Friday, August 29, 2008

Sleep-over

This week is gonna be a big milestone. My hail-battered, broken-windshielded, bald-tired, old Honda Accord is going to roll 200,000.

Of course, watching a car “roll over” is not as much fun as it used to be. I can remember my Dad packing Mom, Debbie and I into his car for a 25 mile detour so we could watch his Subaru roll 100 K. In the last half-mile we all unbuckled and leaned forward to watch the odometer, nobody in the car paying attention to the road. The numbers slooooowly crawled and all those nines rolled lazily over into zeros. We cheered.

I’ve got a digital odometer. I imagine that one second it will be 199,999 and in a flash it will be 200,000. Actually, knowing me, I’ll probably have my head up my ass and I’ll miss the whole thing. I’ll look down about Tuesday and be at 200,499. Damn!

So speaking of driving, around the forth of July I was reading on the AP that a year previously gas had been $2.98 per gallon. I was tanking up then at $4.09. Yesterday up to $4.14. Gas went up over a third. In one year.

Are you making a third more that you were last year?

Yeah, I thought not. To their credit, we all did get a 3.5% inflation raise at the clinic; which under any sane set of rules might actually keep up with the rising cost of things. Reminder: nothing sane about the world we find ourselves in now.

I work four tens. I get up at six in the morning. Shave, take my basal insulin shot and my thyroid pill, turn on the coffee pot, and take a shower. Then I check in with Amy’s blog over low-carb yogurt. Amy’s is the place to go everyday if you never want to miss anything in the world of diabetes. I mean, no point in my going to work today if they cured it, right?

OK. No cure today. So I get in my little white car and drive the sixty miles to the clinic. Now some folks think I’m crazy to take on a 120-mile daily round trip commute. First, let me remind everyone that lots of people spend an hour getting to work. Most people just use that hour traveling a much shorter distance. I also have to point out that my drive is probably the most beautiful you can imagine. I go from the mesa lands where I live into the foothills of the Sangre de Cristo mountains. I watch wild weather, breath taking sunrises and sunsets. I see deer. Road runners. Coyotes. And state cops. Damn! Gotta be careful with the ol’ lead foot on the wide open interstate.

My house sits in the open mesa land at right at a mile above sea level. My office at the clinic is about 2,000 feet higher, around 7,087 feet. Sometimes I leave my place as the sun is peaking up over Apache Mesa in a short sleeve shirt and arrive an hour later, sun full up at work and in need of a jacket.

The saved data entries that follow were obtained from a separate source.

(** X28: what the local resolver returns.  A reply that [Resolve] returns
    never has the rcode SERVFAIL, REFUSED or NOTIMP: after such a reply the
    next server is tried, or an error is returned.  The metadata counts at
    least one server and no more than the smaller of the configured attempts
    and the number of servers, and for each server one query or two; the
    payload size is that of the reply, and the transport is TCP only for a
    reply with rcode 0. *)
Theorem local_Resolve_reply (t t' : local.local) (q r : dns.Msg)
    (qMeta : resolver.QueryMetaData) (meta : resolver.ResponseMetaData) (w w' : W) :
  Resolve t q qMeta w = (Ok (r, meta), t', w') ->
  (dns.Rcode (dns.Hdr r) <> dns.RcodeServerFailure
   /\ dns.Rcode (dns.Hdr r) <> dns.RcodeRefused
   /\ dns.Rcode (dns.Hdr r) <> dns.RcodeNotImplemented)
  /\ 1 <= resolver.ServerTries meta <= local.maxAttemptsOf t
  /\ resolver.ServerTries meta <= local.Attempts (local.resolverConfig t)
  /\ resolver.ServerTries meta <= bestserver.Len (local.bestServer t)
  /\ resolver.ServerTries meta <= resolver.QueryTries meta
     <= 2 * resolver.ServerTries meta
  /\ resolver.PayloadSize meta = dns.Len r
  /\ resolver.TransportDuration meta = 1
  /\ (resolver.TransportType meta = resolver.DNSTransportUDP
      \/ resolver.TransportType meta = resolver.DNSTransportTCP
         /\ dns.Rcode (dns.Hdr r) = dns.RcodeSuccess).
Proof.
  unfold local.Resolve.
  destruct (attempts q _ _ _) as [res st] eqn:Ha. intros [= -> <- <-].
  apply (attempts_counts q _ _ _ _ 0) in Ha; [|reflexivity|cbn; lia|reflexivity].
  destruct Ha as (K1 & K2 & K3 & K4 & K5 & K6).
  split; [now apply iterateOf_false|].
  assert (Hm : resolver.ServerTries meta <= local.maxAttemptsOf t) by lia.
  split; [lia|].
  assert (Hb : local.maxAttemptsOf t <= local.Attempts (local.resolverConfig t)
               /\ local.maxAttemptsOf t <= bestserver.Len (local.bestServer t)).
  { unfold local.maxAttemptsOf. destruct (Z.ltb_spec (bestserver.Len (local.bestServer t))
                                            (local.Attempts (local.resolverConfig t))); lia. }
  repeat split; auto; lia.
Qed.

The only real downside of the commute is it turns my day into 12+ hours away from home, so there isn’t too much family time left, me needing to sleep and eat, and all. But that is balanced by the four day work week, which gives us three-day weekends together.

I was OK with the commute. Until I couldn’t pay the electric bill. What the fuck happened? Well, electricity went up in cost. As did propane. And groceries. Oh my God did groceries go up. And gas.

Sixty bucks to tank up. I found my self not thinking in dollars per gallon, but hours per tank. How many hours of work did this fill up cost me? Even in my 33 mpg Honda, a huge percentage of my income was spent getting to work. It used to be that meds were my biggest single line item on the family budget. Now it is gasoline. At what price per gallon are you losing money going to work at all? I love my job, but would I pay to do it?

My boss asked me why I didn’t move closer to the clinic. Well, because I own my house free and clear and I love where I live. Changing any of that would cost more than I would gain. At least until gas hits….

So desperate times call for desperate measures. My solution?

I now live in my office.

Well, one day per week for now, two in the fall.

So I have to take a detour here to give you some background. For years now I’ve been trying to increase my education in my new chosen field with no luck. I’ve looked into several flavors of nursing school, I’ve researched two physician assistant programs. I even looked at dietician training. Nothing is set up for working folk, and as the sole income provider for my family, taking three years off for school wasn’t an option.

I’d all but given up when the email arrived. A fiend at Department of Health tipped me off to a new program starting at one of our state’s universities: a Master of Public Health (MPH) in Community Health Education. It was to be totally online, designed for folks already working in the field. I’d only have to go to the University one time. I’d take two graduate classes per semester, three semesters per year, for three years. The information meeting was that very night.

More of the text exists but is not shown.